The gene encoding HSP70 was isolated from Microptenus salmoides by homologous cloning and rapid amplification of cDNA ends (RACE). The HSP70 transcripts were 2116bp long and contained 1953 open reading frames encoding proteins of 650 amino acids with a molecular mass of 71.2kDa and theoretical isoelectric point of 5.22. The qRT-PCR analysis showed that the HSP70 gene was differentially expressed in various tissues under normal conditions, and the highest HSP70 level was observed in the spleen and the lowest levels in the muscle and heart. The clear time-dependent expression level of HSP70 was observed after bacterial challenge and heat stress. A significant increase in HSP70 expression level was detected and reached a maximum at 3h and 6h in liver, spleens and gill tissues after Aeromonas hydrophila infection and heat stress, respectively (P < 0.05).
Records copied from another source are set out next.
(** a write error is lost for a file with several names: unpacking such a
    file on a full file system leaves an empty file, yet
    myCpioInstallArchive returns 0 and names no failed file. *)
Theorem hardlink_write_error_lost junk fuel e o fs last
    (He : member_ok e) (Hlf : linked_file e) (Hok : fs_ok fs) (Hplace : placeable fs (e_name e))
    (Hfull : fs_full fs = true) (Hfd : fs_fds fs !! S (fs_next fs) = None) (Hfuel : (1 < fuel)%nat) :
  ∃ fs' n, myCpioInstallArchive junk (@None (cpioCallbackInfo → unit → unit)) fuel
      (mkGz (archive [e]) o) fs last None tt = Ret (0, None, fs') ∧
    fs_lookup fs' (e_name e) = Some (n, mkInode (KReg []) 0 0 0 0).
Proof.
  pose proof (not_trailer e He) as Ht. destruct He as [He Hne]. destruct Hlf as [Hreg Hnl Hd].
  destruct fuel as [| fuel]; [lia |]. unfold myCpioInstallArchive.
  rewrite archive_body, body_cons. change (body []) with (@nil Z). rewrite app_nil_r.
  cbn [install_loop in_fd]. unfold entry_bytes at 1. rewrite <- !(assoc_L (++)).
  pose proof (getNextHeader_entry junk e 0 (e_data e ++ pad 4 (length (e_data e)) ++ archive []) o He eq_refl) as Eh.
  rewrite wrap_small in Eh by (change (2 ^ 64) with 18446744073709551616; lia). rewrite Eh. clear Eh.
  cbn [path header_of]. rewrite c_str_name, outcome_bind_ret by apply He. rewrite Ht.
  change (bool_decide (is_Some None) && bool_decide (None = None)) with false. cbn [apply_map].
  unfold install_entry. cbn [in_fd in_sys in_last in_links in_failed in_cb].
  set (ch := header_of e (e_name e ++ [0; junk])).
  assert (Hmode : mode ch = w32 (s32 (e_num e f_mode))) by done.
  assert (Hsize : size ch = Z.of_nat (length (e_data e))) by done.
  assert (Hlink : nlink ch = 2) by (unfold ch; cbn [nlink header_of e_field]; by rewrite Hnl).
  rewrite Hmode, Hreg, Hlink. change (1 <? 2) with true. cbn [andb].
  unfold enter_link. cbn [list_find]. rewrite Hlink. change (Z.to_nat 2) with 2%nat.
  cbn [list_lookup lookup files]. change (list_find (λ q, q = None) (replicate 2 (@None bytes))) with (Some (0%nat, @None bytes)).
  cbn iota. rewrite outcome_bind_ret. cbn [insert list_insert lookup list_lookup createdPath set_file].
  destruct (Z.eqb_spec (size ch) 0); [lia |]. change (-1 =? -1) with true. cbn [negb andb].
  destruct (checkDirectory_exists fs last (e_name e) Hplace) as [last' ->]. rewrite outcome_bind_ret.
  change (0 =? 0) with true. cbn iota. unfold expand. rewrite Hmode, Hreg.
  rewrite (expandRegular_full fuel (e_data e)) by (done || lia). rewrite outcome_bind_ret.
  change (CPIOERR_COPY_FAILED =? 0) with false. cbn iota. cbn [checked]. rewrite !outcome_bind_ret.
  unfold createLinks. cbn [l_nlink set_left set_created set_file linksLeft]. change (Z.to_nat 2) with 2%nat.
  cbn [createLinks_from files createdPath set_left set_created set_file].
  change (Z.of_nat 0 =? Z.of_nat 0) with true. change (Z.of_nat 1 =? Z.of_nat 0) with false. cbn iota.
  change ((<[0%nat:=Some (e_name e)]> (replicate 2 None)) !! 1%nat) with (Some (@None bytes)). cbn iota.
  rewrite !outcome_bind_ret. change (negb (0 =? 0)) with false. cbn [andb]. rewrite !outcome_bind_ret.
  cbn [in_fd in_sys in_last in_links in_failed in_cb]. change (0 =? 0) with true. cbn iota.
  rewrite padinfd_pad4 by apply entry_head_aligned.
  destruct (install_loop_trailer junk (C:=unit) fuel None [] o
    (Z.of_nat (length (entry_head e)) + Z.of_nat (length (e_data e)) + Z.of_nat (length (pad 4 (length (e_data e)))))
    (with_file fs (e_name e) (mkInode (KReg []) 0 0 0 0) (fs_fds fs)) last'
    [mkLink (inode ch) (dev ch) 2 (2 - 1) (Z.of_nat 0) (<[0%nat:=Some (e_name e)]> (replicate 2 None))]
    None tt) as [f Ef]; [by apply pad_aligned, entry_head_aligned | lia |].
  rewrite app_nil_r in Ef. cbn [insert list_insert].
  match goal with |- context [install_loop _ _ fuel None ?st] =>
    assert (Est : install_loop junk (@None (cpioCallbackInfo → unit → unit)) fuel None st = _) by exact Ef end.
  rewrite Est, outcome_bind_ret. change (false || negb (0 =? 0)) with false. cbn iota.
  cbn [in_sys in_links in_failed finish_links linksLeft createdPath]. change (2 - 1 =? 0) with false.
  change (Z.of_nat 0 =? -1) with false. cbn iota.
  unfold createLinks. cbn [l_nlink]. change (Z.to_nat 2) with 2%nat.
  cbn [createLinks_from files createdPath]. change (Z.of_nat 0 =? Z.of_nat 0) with true.
  change (Z.of_nat 1 =? Z.of_nat 0) with false. cbn iota.
  change ((<[0%nat:=Some (e_name e)]> (replicate 2 None)) !! 1%nat) with (Some (@None bytes)). cbn iota.
  eexists _, _. split; [reflexivity |]. apply lookup_with_file.
Qed.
As time progressed, the expression of HSP70 transcript was downregulated and mostly dropped back to the original level at 48h. The concentration of cortisol, aspartate aminotransferase (AST) and alanine aminotransferase (ALT) increased as the time of stress progressed, with the highest level found on 3h and later declined rapidly and reached to the control levels at the 48h. Those results suggested that HSP70 was involved in the immune response to bacterial challenge and heat stress. The cloning and expression analysis of the HSP70 provide theoretical basis to further study the mechanism of anti-adverseness in Microptenus salmoides.